(* ===== verification/Component.v ===== *)
(** * internal/component: the factory

    [NewGitComponent], [GetGitURL] and [GetVersions] of [component.go]: the resource's
    git reference chooses the platform, and the platform's package makes the
    component.  What the controllers assume of a factory holds of this one. *)

From S2P Require Import Prelude GoStrings GoStrconv Json Kube Metrics Config TokenCache World.
From S2P Require Import GitComponent Sample GitUrl SecretSelect Base Scm Gitlab Forgejo Github.
From Stdlib Require Import Ascii.

(** The URL, and whether it is the old model's. *)
Definition GetGitURL (comp : Kube.Component) : result (string * bool) :=
  let s := comp_Source comp in
  match src_GitSource s with
  | Some g =>
      if decide (gs_URL g ≠ "") then Ok (gs_URL g, true)
      else if decide (src_GitURL s ≠ "") then Ok (src_GitURL s, false)
      else Err (Errorf ("component " +:+ Name (comp_meta comp)
                        +:+ " has no git source or empty URL defined"))
  | None =>
      if decide (src_GitURL s ≠ "") then Ok (src_GitURL s, false)
      else Err (Errorf ("component " +:+ Name (comp_meta comp)
                        +:+ " has no git source or empty URL defined"))
  end.

Definition GetVersions (comp : Kube.Component) : list string :=
  let s := comp_Source comp in
  match src_GitSource s with
  | Some g => if decide (gs_Revision g ≠ "") then [gs_Revision g] else src_Versions s
  | None => src_Versions s
  end.

Section Factory.
Context {E : Type} `{Environment E} `{Libraries} (page_fuel : nat).

Definition NewGitComponent : GitComponentFactory E := λ comp,
  let! u := go_lift (GetGitURL comp) in
  let '(gitUrl, oldCRDVersion) := u in
  let! platform := go_lift (GetGitPlatform parseIPLiteral gitUrl) in
  let creating := wrap "error creating git component: " in
  if decide (platform = "github") then
    go_wrap creating (Github.NewComponent page_fuel comp gitUrl (GetVersions comp) oldCRDVersion)
  else if decide (platform = "gitlab") then
    go_wrap creating (Gitlab.NewComponent comp gitUrl (GetVersions comp) oldCRDVersion)
  else if decide (platform = "forgejo") then
    go_wrap creating (Forgejo.NewComponent comp gitUrl (GetVersions comp) oldCRDVersion)
  else go_fail (Errorf ("unsupported platform: " +:+ platform)).

(** ** The component made *)

Lemma new_base_ok comp url versions old b :
  new_base comp url versions old = Ok b →
  GetGitPlatform parseIPLiteral url = Ok (bc_Platform b) ∧
  GetGitHost parseIPLiteral url = Ok (bc_Host b) ∧
  GetGitPath parseIPLiteral url = Ok (bc_Repository b) ∧
  b = MkBase (Name (comp_meta comp)) (Namespace (comp_meta comp)) (comp_Application comp)
        (bc_Platform b) (bc_Host b) url (bc_Repository b) versions old.
Proof.
  unfold new_base. intros (p & Hp & (h & Hh & (r & Hr & [= <-])%bind_ok)%bind_ok)%bind_ok. done.
Qed.

Lemma go_wrap_ok {St A} f (m : GoM St A) s a s' : go_wrap f m s = (Ok a, s') → m s = (Ok a, s').
Proof. unfold go_wrap, go_try. by destruct (m s) as [[]?]; intros [= <- <-]. Qed.

(** Which package made the component, and from what. *)
Lemma NewGitComponent_ok comp w gc w' :
  NewGitComponent comp w = (Ok gc, w') →
  ∃ url old b,
    GetGitURL comp = Ok (url, old) ∧ new_base comp url (GetVersions comp) old = Ok b ∧
    ((bc_Platform b = "github" ∧ ∃ id key, gc = github_component page_fuel (MkComponent b id key)) ∨
     (bc_Platform b = "gitlab" ∧ gc = gitlab_component b) ∨
     (bc_Platform b = "forgejo" ∧ gc = forgejo_component b)).
Proof.
  unfold NewGitComponent. intros ([url old] & w1 & [= Hurl <-] & Hrest)%go_bind_ok.
  apply go_bind_ok in Hrest as (platform & w2 & [= Hplat <-] & Hrest).
  exists url, old.
  repeat (case_decide; [apply go_wrap_ok in Hrest|]); [..|done].
  - unfold Github.NewComponent in Hrest. apply go_bind_ok in Hrest as (app & w3 & _ & Hrest).
    apply go_bind_ok in Hrest as (b & w4 & [= Hb <-] & [= <- <-]).
    exists b. split_and!; [done..|]. left. apply new_base_ok in Hb as (Hp & _).
    rewrite Hplat in Hp. injection Hp as <-. eauto.
  - unfold Gitlab.NewComponent in Hrest.
    apply go_bind_ok in Hrest as (b & w4 & [= Hb <-] & [= <- <-]).
    exists b. split_and!; [done..|]. right. left. apply new_base_ok in Hb as (Hp & _).
    rewrite Hplat in Hp. by injection Hp as <-.
  - unfold Forgejo.NewComponent in Hrest.
    apply go_bind_ok in Hrest as (b & w4 & [= Hb <-] & [= <- <-]).
    exists b. split_and!; [done..|]. right. right. apply new_base_ok in Hb as (Hp & _).
    rewrite Hplat in Hp. by injection Hp as <-.
Qed.

#[export] Instance NewGitComponent_laws : FactoryLaws NewGitComponent.
Proof.
  split.
  - intros comp. unfold NewGitComponent, Github.NewComponent, Gitlab.NewComponent,
      Forgejo.NewComponent. solve_frame.
  - intros comp w gc w' (url & old & b & _ & Hb & Hgc)%NewGitComponent_ok.
    apply new_base_ok in Hb as (_ & _ & _ & Heq).
    destruct Hgc as [[_ (id & key & ->)]|[[_ ->]|[_ ->]]];
      (split; [apply _|simpl; by rewrite Heq]).
Qed.

(** C25.  A component that could be made stands for its resource: it carries the
    resource's names, its URL is the resource's (the old form first), and its platform,
    host and repository are the parts of that URL, the API endpoint being the
    platform's on that host. *)
Theorem NewGitComponent_spec comp (w : World E) gc w' :
  NewGitComponent comp w = (Ok gc, w') →
  GetName gc = Name (comp_meta comp) ∧ GetNamespace gc = Namespace (comp_meta comp) ∧
  GetApplication gc = comp_Application comp ∧
  (∃ old, GetGitURL comp = Ok (GitComponent.GetGitURL gc, old)) ∧
  GetGitPlatform parseIPLiteral (GitComponent.GetGitURL gc) = Ok (GetPlatform gc) ∧
  GetGitHost parseIPLiteral (GitComponent.GetGitURL gc) = Ok (GetHost gc) ∧
  GetGitPath parseIPLiteral (GitComponent.GetGitURL gc) = Ok (GetRepository gc) ∧
  match GetPlatform gc with
  | "github" => GitComponent.GetAPIEndpoint gc = Ok ("https://api." +:+ GetHost gc +:+ "/")
  | "gitlab" => GitComponent.GetAPIEndpoint gc = Ok ("https://" +:+ GetHost gc +:+ "/api/v4/")
  | p => p = "forgejo"
  end.
Proof.
  intros (url & old & b & Hurl & Hb & Hgc)%NewGitComponent_ok.
  apply new_base_ok in Hb as (Hp & Hh & Hr & Heq).
  assert (bc_GitURL b = url) as Hu by by rewrite Heq.
  destruct Hgc as [[Hplat (id & key & ->)]|[[Hplat ->]|[Hplat ->]]]; simpl;
    rewrite Hu, Hp, Hh, Hr, Hplat; (split_and!; [by rewrite Heq..|by eauto|done|done|done|done]).
Qed.

(** Making a component asks the cluster for nothing, unless it is GitHub's, and
    never fails to give the component of a well-formed reference to GitLab or Forgejo. *)
Theorem NewGitComponent_local comp (w : World E) url old b :
  GetGitURL comp = Ok (url, old) → new_base comp url (GetVersions comp) old = Ok b →
  bc_Platform b ≠ "github" →
  NewGitComponent comp w =
    (Ok (if decide (bc_Platform b = "gitlab") then gitlab_component b else forgejo_component b), w).
Proof.
  intros Hurl Hb Hng. pose proof (new_base_ok _ _ _ _ _ Hb) as (Hp & _).
  unfold NewGitComponent. rewrite (go_bind_run _ _ w (Ok (url, old)) w) by (by rewrite Hurl).
  rewrite (go_bind_run _ _ w (Ok (bc_Platform b)) w) by (by rewrite Hp).
  rewrite decide_False by done.
  pose proof Hp as Hp'. apply GetGitPlatform_ok in Hp' as (host & _ & Hcases).
  unfold Gitlab.NewComponent, Forgejo.NewComponent, go_wrap, go_try, go_bind, go_lift. rewrite Hb.
  destruct (decide (bc_Platform b = "gitlab")); [done|].
  destruct Hcases as [[? _]|[[? _]|[-> _]]]; [congruence..|done].
Qed.
End Factory.

(** ** Examples *)

Definition gitlab_resource : Kube.Component :=
  Kube.MkComponent (new_meta "comp" "tenant") "app"
    (MkSource None "https://gitlab.com/team/group/repo.git" ["main"; "dev"]).

Lemma NewGitComponent_spec_witness :
  ∃ gc w', NewGitComponent 1 gitlab_resource (start (cluster_with no_objs)) = (Ok gc, w') ∧
    GetGitPath no_ip (GitComponent.GetGitURL gc) = Ok (GetRepository gc).
Proof.
  assert (is_ok (NewGitComponent 1 gitlab_resource (start (cluster_with no_objs))).1 = true) as Hok
    by (vm_compute; reflexivity).
  destruct (NewGitComponent 1 gitlab_resource (start (cluster_with no_objs))) as [[gc|e|p] w'] eqn:Hn;
    [|discriminate Hok..].
  exists gc, w'. split; [reflexivity|].
  destruct (NewGitComponent_spec 1 gitlab_resource (start (cluster_with no_objs)) gc w' Hn)
    as (_ & _ & _ & _ & _ & _ & Hpath & _).
  exact Hpath.
Defined.

Lemma NewGitComponent_local_witness :
  GetGitURL gitlab_resource = Ok ("https://gitlab.com/team/group/repo.git", false) ∧
  ∃ gc, NewGitComponent 1 gitlab_resource (start (cluster_with no_objs)) =
          (Ok gc, start (cluster_with no_objs)) ∧ GetRepository gc = "team/group/repo".
Proof.
  split; [reflexivity|].
  pose proof (NewGitComponent_local 1 gitlab_resource (start (cluster_with no_objs))
      "https://gitlab.com/team/group/repo.git" false
      (MkBase "comp" "tenant" "app" "gitlab" "gitlab.com" "https://gitlab.com/team/group/repo.git"
         "team/group/repo" ["main"; "dev"] false) eq_refl) as H.
  eexists. split; [apply H; [vm_compute; reflexivity|discriminate]|reflexivity].
Defined.
Lemma rand_Read_result `{!EnvironmentLaws E} n (w : World E) :
  (∃ bytes w', rand_Read n w = (Ok bytes, w') ∧ length bytes = n) ∨
  (∃ e w', rand_Read n w = (Err e, w')).
Proof.
  unfold rand_Read. pose proof (env_rand_length n (w_env w)) as Hlen.
  destruct (env_rand n (w_env w)) as [[e|bytes] e']; simpl in *; [right|left]; eauto.
Qed.

(** [WithSecret] adds one volume for the secret to the task it names, under a
    fresh name ending in eight random hexadecimal digits, and mounts it at the end
    of the mounts of exactly the steps the options choose (all of them when none is
    named); the order and the names of the steps do not change.  It panics only if
    the random source fails. *)
Theorem WithSecret_spec `{!EnvironmentLaws E} name path items o b ts (w : World E) :
  builder_task (mo_TaskName (mount_defaults (Some o))) b = Some ts →
  match WithSecret name path items (Some o) b w with
  | (Ok b', _) =>
      ∃ random ts', hex_name 8 random ∧
        builder_task (mo_TaskName (mount_defaults (Some o))) b' = Some ts' ∧
        let volume := secret_volume name random in
        ts_Volumes ts' = ts_Volumes ts ++
          [MkVolume volume None (Some (MkProjection name items (mo_Optional o) (mo_DefaultMode o)))] ∧
        Forall2 (λ step step',
          step_Name step' = step_Name step ∧
          step_VolumeMounts step' = step_VolumeMounts step ++
            (if decide (mo_StepNames o = [] ∨ step_Name step ∈ mo_StepNames o)
             then [MkVolumeMount volume path (default true (mo_ReadOnly o))] else []))
          (ts_Steps ts) (ts_Steps ts')
  | (Err _, _) => False
  | (Panic _, _) => ∃ e w', rand_Read (E:=E) 5 w = (Err e, w')
  end.
Proof.
  intros Hts. unfold WithSecret.
  rewrite (proj2 (task_at_exists _ _)) by (exists ts; exact Hts).
  unfold go_bind. destruct (rand_Read_result 5 w) as [(bytes & w1 & Hr & Hlen)|(e & w1 & Hr)].
  - destruct (RandomString_exact rand_Read 8 w bytes w1 Hr Hlen) as (random & -> & Hhex).
    unfold go_ret. unfold builder_task in *. cbn [pipelineRun update_tasks update_spec pr_Spec prs_Tasks].
    exists random. eexists. split; [done|]. rewrite task_at_update, Hts. split; [reflexivity|].
    split; [reflexivity|]. cbn [ts_Steps mount_volume]. rewrite Forall2_fmap_r.
    apply Forall_Forall2_diag, Forall_true. intros step. apply mount_step_spec.
  - unfold RandomString, go_try. change (8 / 2 + 1) with 5. rewrite Hr. simpl. eauto.
Qed.
End Built.

(** ** Volume names *)

Definition lower_alnum (c : ascii) : bool := in_range 97 122 c || in_range 48 57 c.
Definition dash : ascii := "-"%char.
Definition dot : ascii := "."%char.

(** What Kubernetes accepts as a volume name. *)
Definition dns_label (s : string) : Prop :=
  1 ≤ String.length s ≤ 63 ∧
  Forall (λ c, lower_alnum c = true ∨ c = dash) (explode s) ∧
  (∀ c, head (explode s) = Some c → lower_alnum c = true) ∧
  (∀ c, last (explode s) = Some c → lower_alnum c = true).

(** What it requires at least of the name of a secret or of a config map. *)
Definition dns_subdomain (s : string) : Prop :=
  1 ≤ String.length s ≤ 253 ∧
  Forall (λ c, lower_alnum c = true ∨ c = dash ∨ c = dot) (explode s) ∧
  (∀ c, head (explode s) = Some c → lower_alnum c = true) ∧
  (∀ c, last (explode s) = Some c → lower_alnum c = true).

Definition undot (c : ascii) : ascii := if decide (c = dot) then dash else c.

Lemma sanitizeVolumeName_explode name :
  explode (sanitizeVolumeName name) = undot <$> explode name.
Proof.
  unfold sanitizeVolumeName. rewrite ReplaceAll_byte.
  apply list_fmap_ext. intros _ c _. unfold undot, dot, dash. by repeat case_decide.
Qed.

Lemma sanitizeVolumeName_length name :
  String.length (sanitizeVolumeName name) = String.length name.
Proof. by rewrite <-!length_explode, sanitizeVolumeName_explode, length_fmap. Qed.

Lemma undot_legal c :
  lower_alnum c = true ∨ c = dash ∨ c = dot → lower_alnum (undot c) = true ∨ undot c = dash.
Proof. unfold undot. case_decide; naive_solver. Qed.

Lemma undot_alnum c : lower_alnum c = true → undot c = c.
Proof. unfold undot. case_decide as Hd; [|done]. by subst. Qed.

Lemma sanitized_legal name :
  dns_subdomain name →
  Forall (λ c, lower_alnum c = true ∨ c = dash) (explode (sanitizeVolumeName name)) ∧
  (∀ c, last (explode (sanitizeVolumeName name)) = Some c → lower_alnum c = true).
Proof.
  intros (_ & Hall & _ & Hlast). rewrite sanitizeVolumeName_explode. split.
  - rewrite Forall_fmap. eapply Forall_impl; [exact Hall|]. apply undot_legal.
  - intros c. rewrite fmap_last. intros (d & Hd & ->)%fmap_Some.
    rewrite undot_alnum; by apply Hlast.
Qed.
(** The creates of a preparation: the secret made for the component in the world it
    started in; the config map with what the component was then configured with, the
    registry credentials being those of the new secret; and the secret of the RPM key,
    if the component has one. *)
Definition prepared (name : string) (comp : GitComponent E) (branch : string) (w : World E)
    (secret : Secret) (cm : ConfigMap) (rpm : option Secret) (cs : list call) : Prop :=
  ∃ secret0 text rest,
    (renovate_secret name comp w).1 = Ok secret0 ∧
    (∃ w1, (GetRenovateConfig comp (Some secret) branch w1).1 = Ok text) ∧
    cs = CCreate KSecret secret0 (inr secret) ::
         CCreate KConfigMap (renovate_config_map name text) (inr cm) :: rest ∧
    match rpm with
    | Some s => ∃ key org, (∃ w2, (GetRPMActivationKey comp w2).1 = Ok (key, org)) ∧
                  rest = [CCreate KSecret (rpm_secret name key org) (inr s)]
    | None => (∃ w2 e, (GetRPMActivationKey comp w2).1 = Err e) ∧ rest = []
    end.

Lemma on_world_result {A} (m : M E A) s r s' : on_world m s = (r, s') → (m s.2).1 = r.
Proof. unfold on_world. destruct (m s.2) as [r1 w1]. by intros [= <- _]. Qed.

Lemma prepare_run_writes name comp branch kite secret cm rpm pr s s' `{!GitComponentLaws comp} :
  prepare_run (E:=E) name comp branch kite s = (Ok (secret, cm, rpm, pr), s') →
  ∃ cs, prepared name comp branch s.2 secret cm rpm cs ∧
        writes (w_trace s'.2) = writes (w_trace s.2) ++ cs.
Proof.
  unfold prepare_run. rewrite go_bind_ok. intros (sec0 & s1 & K1 & Hk).
  apply go_bind_ok in Hk as (sec & s2 & K2 & Hk).
  apply go_bind_ok in Hk as (conf & s3 & K3 & Hk).
  apply go_bind_ok in Hk as (cm1 & s4 & K4 & Hk).
  pose proof (on_world_result _ _ _ _ K1) as R1. pose proof (on_world_result _ _ _ _ K3) as R3.
  apply on_world_reads_writes in K1; [|apply _]. apply on_world_reads_writes in K3; [|apply _].
  apply create_tracked_writes in K2, K4. rewrite K1 in K2. rewrite K3, K2, <-app_assoc in K4.
  unfold go_try in Hk. destruct (on_world (GetRPMActivationKey comp) s4) as [r s5] eqn:K5.
  pose proof (on_world_result _ _ _ _ K5) as R5.
  apply on_world_reads_writes in K5; [|apply _]. rewrite K4 in K5.
  destruct r as [[key org]|e|p]; [| |done].
  - apply go_bind_ok in Hk as (rs & s6 & K6 & Hk).
    apply go_bind_ok in K6 as (k' & s6' & K6 & [= <- <-]). apply create_tracked_writes in K6.
    apply go_bind_ok in Hk as (pr' & s7 & K7 & [= -> -> <- -> <-]).
    apply on_world_reads_writes in K7; [|apply _].
    eexists. split; [|rewrite K7, K6, K5, <-!app_assoc; reflexivity].
    exists sec0, conf. eexists. split; [done|]. split; [by exists s2.2|]. split; [reflexivity|]. eauto.
  - apply go_bind_ok in Hk as (rs & s6 & [= <- <-] & Hk).
    apply go_bind_ok in Hk as (pr' & s7 & K7 & [= -> -> <- -> <-]).
    apply on_world_reads_writes in K7; [|apply _].
    eexists. split; [|rewrite K7, K5; reflexivity].
    exists sec0, conf. eexists. split; [done|]. split; [by exists s2.2|]. split; [reflexivity|]. eauto.
Qed.

Lemma createPipelineRun_success_aux name comp branch kite (w w' : World E) pr :
  GitComponentLaws comp →
  createPipelineRun name comp branch kite w = (Ok pr, w') →
  ∃ secret cm rpm created run updates,
    writes (w_trace w') = writes (w_trace w) ++ created ++ [CCreate KPipelineRun run (inr pr)] ++ updates ∧
    prepared name comp branch w secret cm rpm created ∧
    run_shape name comp branch kite run ∧
    Forall2 (owned pr)
      (existT KSecret secret :: (match rpm with Some s => [existT KSecret s] | None => [] end)
         ++ [existT KConfigMap cm]) updates.
Proof.
  intros Hlaws Hcreate. pose proof (createPipelineRun_trace name comp branch kite w) as Htr.
  destruct (create_run name comp branch kite ([], w)) as [r s] eqn:Hrun.
  destruct Htr as (tr & Ht & _ & dels & w2 & Hc & Hw2 & HF). rewrite Hc in Hcreate.
  injection Hcreate as -> ->. apply Forall2_nil_inv_l in HF as ->. rewrite app_nil_r in Hw2.
  rewrite Hw2, <-Ht. clear Ht Hw2 Hc tr.
  unfold create_run in Hrun. apply go_bind_ok in Hrun as ([[[secret cm] rpm] run] & s1 & Hp & Hk).
  pose proof (prepare_run_shape name comp branch kite _ _ _ Hp) as Hshape.
  apply prepare_run_writes in Hp as (cs & Hcs & Hw1); [|done].
  apply go_bind_ok in Hk as (pr1 & s2 & Hcr & Hk). apply create_tracked_writes in Hcr.
  apply go_bind_ok in Hk as (u & s3 & Hown & [= <- <-]).
  apply on_world_ok, own_all_writes in Hown as (updates & HF & Hw3).
  exists secret, cm, rpm, cs, run, updates. split_and!; [|done..].
  by rewrite Hw3, Hcr, Hw1, <-!app_assoc.
Qed.

(** C12.  A creation that succeeds has created the secret of the component, the config map
    that holds what the component's configuration was, the secret of its RPM key if there
    is one, then the PipelineRun, and then updated each of those objects once with the run
    as its owner; it changed nothing else in the cluster. *)
Theorem createPipelineRun_success name comp branch kite (w w' : World E) pr :
  GitComponentLaws comp →
  createPipelineRun name comp branch kite w = (Ok pr, w') →
  ∃ secret cm rpm created run updates,
    writes (w_trace w') = writes (w_trace w) ++ created ++ [CCreate KPipelineRun run (inr pr)] ++ updates ∧
    prepared name comp branch w secret cm rpm created ∧
    run_shape name comp branch kite run ∧
    Forall2 (owned pr)
      (existT KSecret secret :: (match rpm with Some s => [existT KSecret s] | None => [] end)
         ++ [existT KConfigMap cm]) updates.
Proof. apply createPipelineRun_success_aux. Qed.
End Success.
(* ===== verification/DucSchedule.v ===== *)
(** * The DependencyUpdateCheck controller: the PipelineRuns of a reconciliation

    [scheduled keys tr] is the abstract specification of what a reconciliation may do
    with PipelineRuns: each creation request is for a repository branch not handled
    before, and is justified by earlier requests.  [Reconcile] refines it. *)

From S2P Require Import Prelude GoStrings Json Kube Metrics Config World TraceLogic Sample.
From S2P Require Import GitComponent Sanitize Timestamp Tekton DucController RunShape DucProofs.
From Stdlib Require Import Ascii.

(** The PipelineRun a request asks to create. *)
Definition as_run (k : Kind) : obj k → option PipelineRun :=
  match k with KPipelineRun => Some | _ => λ _, None end.
Definition run_of (c : call) : option PipelineRun :=
  match c with CCreate k o _ => as_run k o | _ => None end.

Definition no_run (c : call) : Prop := run_of c = None.

Lemma reads_no_run c : is_write c = false → no_run c.
Proof. by destruct c. Qed.

Section Specification.
Context `{Libraries}.

(** The check was marked as processed before. *)
Definition claimed (tr : list call) : Prop :=
  ∃ duc duc', CUpdate KDependencyUpdateCheck duc (inr duc') ∈ tr ∧ is_processed duc = true.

Exercise details –
In the listing above, find the line holding "exists b. split_and!; [done..|]. right. right." and the line holding "it carries the", then output those two lines and every line between them exactly.

Solution for this task –
    exists b. split_and!; [done..|]. right. right. apply new_base_ok in Hb as (Hp & _).
    rewrite Hplat in Hp. by injection Hp as <-.
Qed.

#[export] Instance NewGitComponent_laws : FactoryLaws NewGitComponent.
Proof.
  split.
  - intros comp. unfold NewGitComponent, Github.NewComponent, Gitlab.NewComponent,
      Forgejo.NewComponent. solve_frame.
  - intros comp w gc w' (url & old & b & _ & Hb & Hgc)%NewGitComponent_ok.
    apply new_base_ok in Hb as (_ & _ & _ & Heq).
    destruct Hgc as [[_ (id & key & ->)]|[[_ ->]|[_ ->]]];
      (split; [apply _|simpl; by rewrite Heq]).
Qed.

(** C25.  A component that could be made stands for its resource: it carries the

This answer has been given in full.